- [Activity]
Say only how many lines in the entries below contain the word "DataArray".
BEGIN Input data
(** * Blum: regridding of Copernicus ocean fields (src/blum.py)

    A shallow embedding of [handle_copernicus_file] and of the processing
    loop that drives it, together with the properties of the pipeline.

    Conventions of the embedding.
    - Python floats are rationals ([Q]) and arithmetic is exact; [NaN] is
      the [None] of an [option Q].  Comparisons of floats are comparisons
      of the rationals they denote, so slicing, masking and sorting are
      modelled exactly; sums, products and quotients are modelled without
      rounding error.  Equality of numbers is [Qeq] ([==]).
      Where the rounding of doubles can be seen, the model is exact and
      the program is not: the length [np.arange] computes for an extent
      within an ulp of a whole number of steps, the value 360.0 that [%]
      gives for a negative longitude of tiny magnitude, a tie that the
      product [x * 1000] creates in [round(3)], and the point a k-d tree
      returns among equidistant ones.  The statements about the values of
      the grid and of the remap are therefore given with slack (the margin
      of the grid), and those about the nearest pass hold for any point at
      the least distance.
    - The libraries the script calls (numpy, xarray, scipy, pandas) are
      modelled by the functions of the modules [Np], [Xr], [Scipy] and [Pd],
      each following the documented behaviour of the call the script makes.
    - A variable of a dataset is a field over (lat, lon), in this order of
      dimensions, as in the data model of the specification; a variable
      with further dimensions (time, depth), which the script accepts as
      well, is outside the model.
    - What the script cannot compute itself is a variable of the section
      [Blum]: the two decoding backends, the Delaunay triangulation that
      Qhull returns, and the xlsx serialiser.
    - Streamlit calls and the life of dataset handles are events appended
      to a log; exceptions are the left summand of the result. *)

From Stdlib Require Import QArith Qround Lqa ZArith Lia.
From Stdlib Require Import List String Bool Permutation Sorted SetoidList.
From Stdlib Require Import SetoidPermutation.
Import ListNotations.

Local Open Scope Q_scope.

(** ** Exceptions

    Every exception the script can meet is an [Exception]; the constructors
    record which call raised it.  [OSError], [KeyError] and [ValueError]
    carry what the message of the Python exception names. *)

Inductive engine := Netcdf4 | H5netcdf.

Inductive exn :=
| Unavailable                  (* Exception("netCDF4 not available, ...") *)
| OSError (e : engine) (msg : string)   (* a backend cannot decode the bytes *)
| KeyError (key : string)      (* ds[var], or a label of a slice *)
| IndexError                   (* values[0] of an empty axis *)
| ValueError (msg : string)    (* scipy: no points given *)
| QhullError.                  (* Qhull: the input has no initial simplex *)

Definition result (A : Type) : Type := (exn + A)%type.

Definition rbind {A B} (r : result A) (k : A -> result B) : result B :=
  match r with inl e => inl e | inr a => k a end.

Declare Scope result_scope.
Delimit Scope result_scope with result.
Notation "'let*' x ':=' c 'in' k" := (rbind c (fun x => k))
  (at level 61, x pattern, c at next level, right associativity)
  : result_scope.

Definition Qlt_bool (x y : Q) : bool := negb (Qle_bool y x).

(** A dict with string keys, as the list of its items; [lookup] is [d[key]]
    and [key in d]. *)
Fixpoint lookup {A} (key : string) (d : list (string * A)) : option A :=
  match d with
  | [] => None
  | (k, v) :: d' => if String.eqb k key then Some v else lookup key d'
  end.

(** ** numpy *)

Module Np.

(** [x % m] on floats: the result takes the sign of the divisor.  Exact:
    the result is below [m], where the float sum [fmod(x, m) + m] of a
    negative remainder can round to [m] itself. *)
Definition mod_ (x m : Q) : Q := x - m * inject_Z (Qfloor (x / m)).

(** [np.arange(start, stop, step)]: [ceil((stop - start) / step)] values
    [start + i * step].  Exact: numpy evaluates the quotient and the values
    in doubles. *)
Definition arange (start stop step : Q) : list Q :=
  let n := Z.to_nat (Qceiling ((stop - start) / step)) in
  map (fun i => start + inject_Z (Z.of_nat i) * step) (seq 0 n).

(** [np.rint]: nearest integer, halves to the even neighbour. *)
Definition rint (x : Q) : Z :=
  let f := Qfloor x in
  match Qcompare (x - inject_Z f) (1 # 2) with
  | Lt => f
  | Gt => (f + 1)%Z
  | Eq => if Z.even f then f else (f + 1)%Z
  end.

(** [a.round(decimals)]: scale by [10^decimals], [rint], scale back.
    Exact: numpy rounds the scaled product to a double before [rint]. *)
Definition round (decimals : nat) (x : Q) : Q :=
  let s := inject_Z (10 ^ Z.of_nat decimals) in
  inject_Z (rint (x * s)) / s.

(** [np.meshgrid(a, b, indexing='ij')]: two [len a] x [len b] matrices. *)
Definition meshgrid_ij (a b : list Q) : list (list Q) * list (list Q) :=
  (map (fun x => map (fun _ => x) b) a, map (fun _ => b) a).

(** [m.ravel()] of a row-major matrix. *)
Definition ravel (m : list (list Q)) : list Q := concat m.

(** [np.c_[u, v]]: the two vectors as the columns of one array. *)
Definition c_ (u v : list Q) : list (Q * Q) := combine u v.

End Np.

(** ** The grid of the script (lines 145-149) *)

Definition grid_spacing : Q := 125 # 1000.
Definition grid_margin : Q := 1 # 10000.

Definition grid_axis (lo hi : Q) : list Q :=
  Np.arange lo (hi + grid_margin) grid_spacing.

Definition grid_lat_lon (lat_min lat_max lon_min lon_max : Q)
  : list Q * list Q :=
  let grid_lons := grid_axis lon_min lon_max in
  let grid_lats := grid_axis lat_min lat_max in
  let '(grid_lat, grid_lon) := Np.meshgrid_ij grid_lats grid_lons in
  (Np.ravel grid_lat, Np.ravel grid_lon).

Definition grid_points (lat_min lat_max lon_min lon_max : Q) : list (Q * Q) :=
  let '(glat, glon) := grid_lat_lon lat_min lat_max lon_min lon_max in
  Np.c_ glat glon.

(** ** xarray and the label-based slices of pandas *)

Module Xr.

(** A two-dimensional variable over (lat, lon): [values] is row-major,
    one row per latitude; a missing value is [None]. *)
Record DataArray := {
  da_lat : list Q;
  da_lon : list Q;
  da_values : list (list (option Q))
}.

Record Dataset := {
  lat : list Q;
  lon : list Q;
  data_vars : list (string * list (list (option Q)))
}.

(** [ds[var]] *)
Definition getitem (ds : Dataset) (var : string) : result DataArray :=
  match lookup var (data_vars ds) with
  | None => inl (KeyError var)
  | Some m => inr {| da_lat := lat ds; da_lon := lon ds; da_values := m |}
  end.

Fixpoint is_monotonic_increasing (a : list Q) : bool :=
  match a with
  | x :: ((y :: _) as a') => Qle_bool x y && is_monotonic_increasing a'
  | _ => true
  end.
Lemma package_own (fuel : nat) (nodes : list _LinkedList) :
  arena_ok nodes ->
  forall addrs out,
  (forall i, addrs = Some i -> (i < length nodes)%nat) ->
  package fuel nodes addrs = Ok out -> Forall own out.
Proof.
  intros Ha. induction fuel as [| fuel IH]; intros addrs out Hi H.
  - destruct addrs; simpl in H; [done |]. injection H as <-. constructor.
  - destruct addrs as [i |]; simpl in H; [| injection H as <-; constructor].
    destruct (package fuel nodes (ll_next (nodes !!! i))) as [rest |] eqn:Hp; [| done].
    simpl in H. injection H as <-.
    constructor.
    + specialize (Hi i eq_refl). destruct Ha as [_ Ha]. rewrite Forall_lookup in Ha.
      destruct (lookup_lt_is_Some_2 nodes i Hi) as [c Hc].
      rewrite (list_lookup_total_correct _ _ _ Hc). by destruct (Ha _ _ Hc).
    + apply (IH _ _ (fun x Hx => arena_next_next nodes i x Ha Hx) Hp).
Qed.

Definition out_rel (x y : heap * list ref) : Prop :=
  rel x.1 y.1 /\ x.2 = y.2 /\ Forall own x.2.

Lemma _CollapseAddrListInternal_rel (h1 h2 : heap) (addresses : list ref)
    (C : gmap IPAddress (list nacaddr)) :
  rel h1 h2 -> Forall own addresses ->
  res_rel out_rel (_CollapseAddrListInternal h1 addresses C)
    (_CollapseAddrListInternal h2 addresses C).
Proof.
  intros Hr Ho. unfold _CollapseAddrListInternal.
  destruct addresses as [| a0 rest]; [by split |].
  apply Forall_cons in Ho as [Ho0 Hor].
  destruct (build_list [mkNode None None a0] [0%nat] 0%nat rest) as [nodes fringe] eqn:Hb.
  assert (arena_ok nodes) as Ha.
  { pose proof (build_list_arena rest [mkNode None None a0] [0%nat] 0%nat) as H.
    rewrite Hb in H. apply H; [| done].
    split; [simpl; lia |]. constructor; [| constructor]. split; [done |]. simpl. done. }
  eapply res_rel_bind.
  - apply collapse_loop_rel. by split.
  - intros st1 st2 (Hr' & Hn & Hf & Ha'). rewrite <- Hn.
    destruct (package _ (st_nodes st1) (Some 0%nat)) as [ret |] eqn:Hp; simpl; [| done].
    split; [done |]. split; [done |]. simpl.
    apply (package_own _ _ Ha' _ _) in Hp; [done |].
    intros i [= <-]. by destruct Ha'.
Qed.

Definition key_agree {K : Type} (k1 k2 : ref -> K) (l : list ref) : Prop :=
  Forall (fun r => k1 r = k2 r) l.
END Input data
- [Written solution]
2